*What needs to be done:* Entries follow. Give back exactly the lines starting at the one containing "for each component of the pipeline. *)" and ending at the one containing "Module PyStr.", and no other lines.

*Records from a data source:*
Definition num_step (neg : bool) (ns : numstate) (lit : text)
    (K : list frame) (c : N) : state :=
  let go ns' := (LNum neg ns' (lit ++ [c]), K) in
  let stop := match num_value neg ns lit with
              | Some v => after_value v K c
              | None => err
              end in
  match ns with
  | NSign =>
      if c =? 48 then go NZero
      else match digit c with
           | Some d => go (NInt d)
           | None => if c =? 73 then (LLit LitNegInf 0, K) else err
           end
  | NZero =>
      if c =? 46 then go NDot else if is_e c then go NE else stop
  | NInt n =>
      match digit c with
      | Some d => go (NInt (10 * n + d))
      | None => if c =? 46 then go NDot else if is_e c then go NE else stop
      end
  | NDot =>
      match digit c with Some _ => go NFrac | None => err end
  | NFrac =>
      match digit c with
      | Some _ => go NFrac
      | None => if is_e c then go NE else stop
      end
  | NE =>
      match digit c with
      | Some _ => go NExp
      | None => if (c =? 43) || (c =? 45) then go NESign else err
      end
  | NESign =>
      match digit c with Some _ => go NExp | None => err end
  | NExp =>
      match digit c with Some _ => go NExp | None => stop end
  end.

Definition lit_step (l : literal) (k : nat) (K : list frame) (c : N) : state :=
  match nth_error (lit_rest l) k with
  | Some h =>
      if c =? h
      then if Nat.eqb (S k) (length (lit_rest l))
           then (LAfter (lit_value l), K)
           else (LLit l (S k), K)
      else err
  | None => err
  end.

Definition step (st : state) (c : N) : state :=
  let (l, K) := st in
  match l with
  | LValue => if is_ws c then st else start_value K c
  | LArrFirst =>
      if is_ws c then st
      else if c =? 93
           then match K with
                | FArr acc :: K' => (LAfter (JArr acc), K')
                | _ => err
                end
           else start_value K c
  | LObjFirst =>
      if is_ws c then st
      else if c =? 34 then (LStr true [] None SPlain, K)
      else if c =? RBRACE
           then match K with
                | FObjK acc :: K' => (LAfter (JObj (dict_of_pairs acc)), K')
                | _ => err
                end
           else err
  | LObjKey =>
      if is_ws c then st
      else if c =? 34 then (LStr true [] None SPlain, K)
      else err
  | LStr iskey acc hi m => str_step iskey acc hi m K c
  | LColon key =>
      if is_ws c then st
      else if c =? 58
           then match K with
                | FObjK acc :: K' => (LValue, FObjV acc key :: K')
                | _ => err
                end
           else err
  | LNum neg ns lit => num_step neg ns lit K c
  | LLit l k => lit_step l k K c
  | LAfter v => after_value v K c
  | LErr => err
  end.
(** [c * n] for a one-character [str]. *)
Fixpoint replicate (c : ascii) (n : nat) : string :=
  match n with
  | O => EmptyString
  | S n' => String c (replicate c n')
  end.

(** The world when the clock shows [t]. *)
Definition at_time (w : World) (t : Z) : World :=
  {| PYQT_AVAILABLE := PYQT_AVAILABLE w; now := t;
     last_check_file := last_check_file w; skip_file := skip_file w;
     disk_writable := disk_writable w; github := github w; trace := trace w |}.

(** The check is configured and [_should_check_for_updates] lets it go
    ahead. *)
Definition goes_ahead (self : GitHubVersionChecker) (w : World) : bool :=
  negb (Py.falsy (repository_owner (settings self))
        || Py.falsy (repository_name (settings self)))
  && match fst (_should_check_for_updates self w) with
     | Ok due => due
     | Raise _ => false
     end.

Definition is_http (e : event) : bool :=
  match e with
  | HttpGet _ _ => true
  | _ => false
  end.

Definition is_array (j : json) : bool :=
  match j with
  | JArray _ => true
  | _ => false
  end.

(** [w'] differs from [w] in the log and the cadence file at most. *)
Definition same_surroundings (w w' : World) : Prop :=
  PYQT_AVAILABLE w' = PYQT_AVAILABLE w
  /\ now w' = now w
  /\ skip_file w' = skip_file w
  /\ disk_writable w' = disk_writable w
  /\ github w' = github w.

(** A first run with the GUI toolkit in a directory that cannot be
    written. *)
Definition read_only_world : World :=
  {| PYQT_AVAILABLE := true; now := sample_now; last_check_file := None;
     skip_file := None; disk_writable := false;
     github := fun _ _ => FetchOk []; trace := [] |}.

(** ** Further methods

    The methods below read files that [World] does not hold
    ([version.txt], [package.json], the settings file); they take what
    reading the file yields as an argument and, when they write, return
    what the file holds afterwards.  Whether a write succeeds is still the
    [disk_writable] of the world. *)

Inductive text_file : Type :=
| TextUnreadable               (* [read_text] raises *)
| Text (content : string).

Inductive json_file : Type :=
| JsonUnreadable               (* [open] fails or the text is not JSON *)
| JsonDoc (j : json).

Definition read_text (f : text_file) : result string :=
  match f with
  | TextUnreadable => Raise OSError
  | Text content => Ok content
  end.

Definition json_load (f : json_file) : result json :=
  match f with
  | JsonUnreadable => Raise OSError
  | JsonDoc j => Ok j
  end.

(** The value of [key] among the items of a dict (its keys are distinct). *)
Fixpoint dict_lookup (key : string) (members : list (string * json))
  : option json :=
  match members with
  | [] => None
  | (k, v) :: rest => if String.eqb k key then Some v else dict_lookup key rest
  end.

(** [data.get(key, default)] on a JSON value: only a dict has [get]. *)
Definition json_get (data : json) (key : string) (default : json)
  : result json :=
  match data with
  | JObject members => Ok (get (dict_lookup key members) default)
  | _ => Raise AttributeError
  end.

(** [c.isspace()] for a code point below 256: TAB to CR, FS to US, SPACE,
    NEL and NBSP. *)
Definition isspace (c : ascii) : bool :=
  let n := Py.code c in
  ((9 <=? n) && (n <=? 13))%N || ((28 <=? n) && (n <=? 32))%N
  || (n =? 133)%N || (n =? 160)%N.

Fixpoint drop_spaces (l : list ascii) : list ascii :=
  match l with
  | c :: l' => if isspace c then drop_spaces l' else l
  | [] => []
  end.

(** [s.strip()] *)
Definition strip (s : string) : string :=
  string_of_list_ascii
    (rev (drop_spaces (rev (drop_spaces (list_ascii_of_string s))))).

(** [GitHubVersionChecker._get_current_version], given [version.txt] and
    [package.json] ([None]: no such file).  The value comes back as Python
    holds it: the [version] of [package.json] can be any JSON value. *)
Definition _get_current_version (version_txt : option text_file)
  (package_json : option json_file) : M json :=
  try_except
    match version_txt with
    | Some f =>
        text <- lift (read_text f) ;;
        ret (JString (strip text))
    | None =>
        match package_json with
        | Some f =>
            data <- lift (json_load f) ;;
            lift (json_get data "version" (JString "1.0.0"))
        | None => ret (JString "1.0.0")
        end
    end
    (fun e =>
       logger_warning_exc "Could not determine current version: " e ;;
       ret (JString "1.0.0")).

Section Thread.

(** [str(e)] for an exception. *)
Variable str : exn -> string.

(** [GitHubVersionChecker.run], the body of the checker thread. *)
Definition run (self : GitHubVersionChecker) : M unit :=
  gui <- pyqt_available ;;
  if negb gui then ret tt
  else
    try_except
      (release_info <- check_for_updates self ;;
       match release_info with
       | Some r =>
           emit (version_found r) ;;
           emit (check_completed true
                   ("New version " ++ version r ++ " available"))
       | None => emit (check_completed true "No updates available")
       end)
      (fun e =>
         logger_error_exc "Error in version check thread: " e ;;
         emit (error_occurred (str e)) ;;
         emit (check_completed false (str e))).

End Thread.

(** A [NotificationSettings] instance as Python holds it: the dataclass
    checks no types, so every attribute is a JSON value. *)
Record RawSettings : Type := {
  raw_check_interval_hours : json;
  raw_notify_on_prerelease : json;
  raw_notify_on_draft : json;
  raw_auto_download : json;
  raw_show_changelog : json;
  raw_github_token : json;
  raw_repository_owner : json;
  raw_repository_name : json
}.

Definition field_names : list string :=
  ["check_interval_hours"; "notify_on_prerelease"; "notify_on_draft";
   "auto_download"; "show_changelog"; "github_token"; "repository_owner";
   "repository_name"].

Definition is_field (key : string) : bool :=
  existsb (String.eqb key) field_names.

(** [NotificationSettings] called with the items of [data] as keyword
    arguments: [data] must be a mapping, every key a field; a field
    without a key takes the default of the dataclass. *)
Definition NotificationSettings_from (data : json) : result RawSettings :=
  match data with
  | JObject members =>
      if forallb (fun kv => is_field (fst kv)) members then
        Ok {| raw_check_interval_hours :=
                get (dict_lookup "check_interval_hours" members) (JNumber "24");
              raw_notify_on_prerelease :=
                get (dict_lookup "notify_on_prerelease" members) (JBool false);
              raw_notify_on_draft :=
                get (dict_lookup "notify_on_draft" members) (JBool false);
              raw_auto_download :=
                get (dict_lookup "auto_download" members) (JBool false);
              raw_show_changelog :=
                get (dict_lookup "show_changelog" members) (JBool true);
              raw_github_token :=
                get (dict_lookup "github_token" members) JNull;
              raw_repository_owner :=
                get (dict_lookup "repository_owner" members) (JString "");
              raw_repository_name :=
                get (dict_lookup "repository_name" members) (JString "") |}
      else Raise TypeError
  | _ => Raise TypeError
  end.
(** * Vanderwaals wallpaper curation pipeline: checkpoint store, deduplication,
      source acquisition, asset scan, identifier generation and manifest

    A shallow embedding of [scripts/curate_wallpapers.py].  Python values
    that the script only moves around are kept as data ([string], [Z],
    [list]); the file system, the clock, the git client, the image decoder
    and the embedding model are explicit inputs of the functions that
    consult them, and [hashlib.md5] is a parameter.  Python [str] is
    modelled by [string], whose characters are the code points 0..255.
    The log (standard output and [curation.log]) and the temporary
    directories of the clones are left out of the file system.

    The first part holds the definitions: the libraries the script calls
    ([str] methods, [json], [imagehash], the file system), then the script's
    own functions under their own names, then the notions and the sample
    inputs the statements use.  The second part holds the facts, one module
    for each component of the pipeline. *)

From Stdlib Require Import ZArith List String Ascii Bool Lia Arith Permutation.
From Stdlib Require Import DecimalString DecimalZ DecimalFacts.
Import ListNotations.

#[local] Set Warnings "-register-all".

Local Open Scope string_scope.
Local Open Scope list_scope.
Local Open Scope Z_scope.

(* ================================================================== *)
(** ** Python string helpers *)
(* ================================================================== *)

Module PyStr.

(** [s[:n]] for a non-negative [n]. *)
Fixpoint take (n : nat) (s : string) : string :=
  match n, s with
  | S n', String c r => String c (take n' r)
  | _, _ => EmptyString
  end.

(** [s.endswith(suffix)]. *)
Definition endswith (s suffix : string) : bool :=
  let ls := String.length s in
  let lx := String.length suffix in
  if (lx <=? ls)%nat then String.eqb (substring (ls - lx) lx s) suffix
  else false.

(** [sub in s]. *)
Fixpoint contains (sub s : string) : bool :=
  if prefix sub s then true
  else match s with
       | EmptyString => false
       | String _ r => contains sub r
       end.

(** [s.replace(old, new)] for a one-character [old]. *)
Fixpoint replace_char (old : ascii) (new : string) (s : string) : string :=
  match s with
  | EmptyString => EmptyString
  | String c r =>
      if Ascii.eqb c old then (new ++ replace_char old new r)%string
      else String c (replace_char old new r)
  end.

(** [s.split(sep)[0]] for a one-character [sep]. *)
Fixpoint split_head (sep : ascii) (s : string) : string :=
  match s with
  | EmptyString => EmptyString
  | String c r => if Ascii.eqb c sep then EmptyString
                  else String c (split_head sep r)
  end.

(** [s.lstrip(c)] for a one-character strip set. *)
Fixpoint lstrip_char (c : ascii) (s : string) : string :=
  match s with
  | String d r => if Ascii.eqb d c then lstrip_char c r else s
  | EmptyString => EmptyString
  end.

(** [str.lower] on one code point below 256: A-Z and the Latin-1 capitals
    (0xC0-0xDE without the multiplication sign 0xD7) move up by 0x20. *)
Definition lower_char (c : ascii) : ascii :=
  let n := N_of_ascii c in
  if ((65 <=? n) && (n <=? 90))%N then ascii_of_N (n + 32)
  else if ((192 <=? n) && (n <=? 222) && negb (n =? 215))%N
       then ascii_of_N (n + 32)
       else c.

Fixpoint lower (s : string) : string :=
  match s with
  | EmptyString => EmptyString
  | String c r => String (lower_char c) (lower r)
  end.

End PyStr.

(* ================================================================== *)
(** ** The [json] library: documents, [json.dumps], [json.loads] *)
(* ================================================================== *)

(** A Python [float]: a finite one is carried as an exact decimal
    [mant * 10^expo], beside it stand the not-a-number and the two
    infinities, which [embedding / np.linalg.norm(embedding)] yields for
    an output of norm zero or beyond the range.  The pipeline stores and
    reloads floats and never computes with them here.  Two decimals of
    the same value are kept apart, and the negative zero is not
    represented. *)
Inductive pyfloat :=
| PyFloat (mant expo : Z)
| NaN
| Infinity (negative : bool).

(** JSON documents.  An object keeps its members in textual order. *)
Inductive json :=
| JNull
| JBool (b : bool)
| JInt (z : Z)
| JFloat (f : pyfloat)
| JStr (s : string)
| JList (l : list json)
| JDict (d : list (string * json)).

Module Json.

(** *** Encoder: [json.dumps] with its defaults ([ensure_ascii=True],
    [allow_nan=True], separators [", "] and [": "]).  A finite float is
    written as its mantissa and decimal exponent, [6e-1] for 0.6; CPython
    writes the shortest decimal that reads back as the same float, here
    the decimal is the float.  The other floats are written as the
    literals [NaN], [Infinity] and [-Infinity], which are no JSON. *)

Definition dquote : ascii := ascii_of_N 34.

Definition hex_digit (n : N) : ascii :=
  if (n <? 10)%N then ascii_of_N (48 + n) else ascii_of_N (87 + n).

(** One character inside a string literal: the short escapes, the printable
    ASCII range as it is, everything else as a [\u00XX] escape. *)
Definition escape_char (c : ascii) : string :=
  let n := N_of_ascii c in
  if (n =? 34)%N then String "\" (String dquote EmptyString)
  else if (n =? 92)%N then "\\"
  else if (n =? 10)%N then "\n"
  else if (n =? 13)%N then "\r"
  else if (n =? 9)%N then "\t"
  else if (n =? 8)%N then "\b"
  else if (n =? 12)%N then "\f"
  else if ((32 <=? n) && (n <=? 126))%N then String c EmptyString
  else String "\" (String "u" (String "0" (String "0"
         (String (hex_digit (n / 16)) (String (hex_digit (n mod 16)) EmptyString))))).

*Reply to the exercise:*
    for each component of the pipeline. *)

From Stdlib Require Import ZArith List String Ascii Bool Lia Arith Permutation.
From Stdlib Require Import DecimalString DecimalZ DecimalFacts.
Import ListNotations.

#[local] Set Warnings "-register-all".

Local Open Scope string_scope.
Local Open Scope list_scope.
Local Open Scope Z_scope.

(* ================================================================== *)
(** ** Python string helpers *)
(* ================================================================== *)

Module PyStr.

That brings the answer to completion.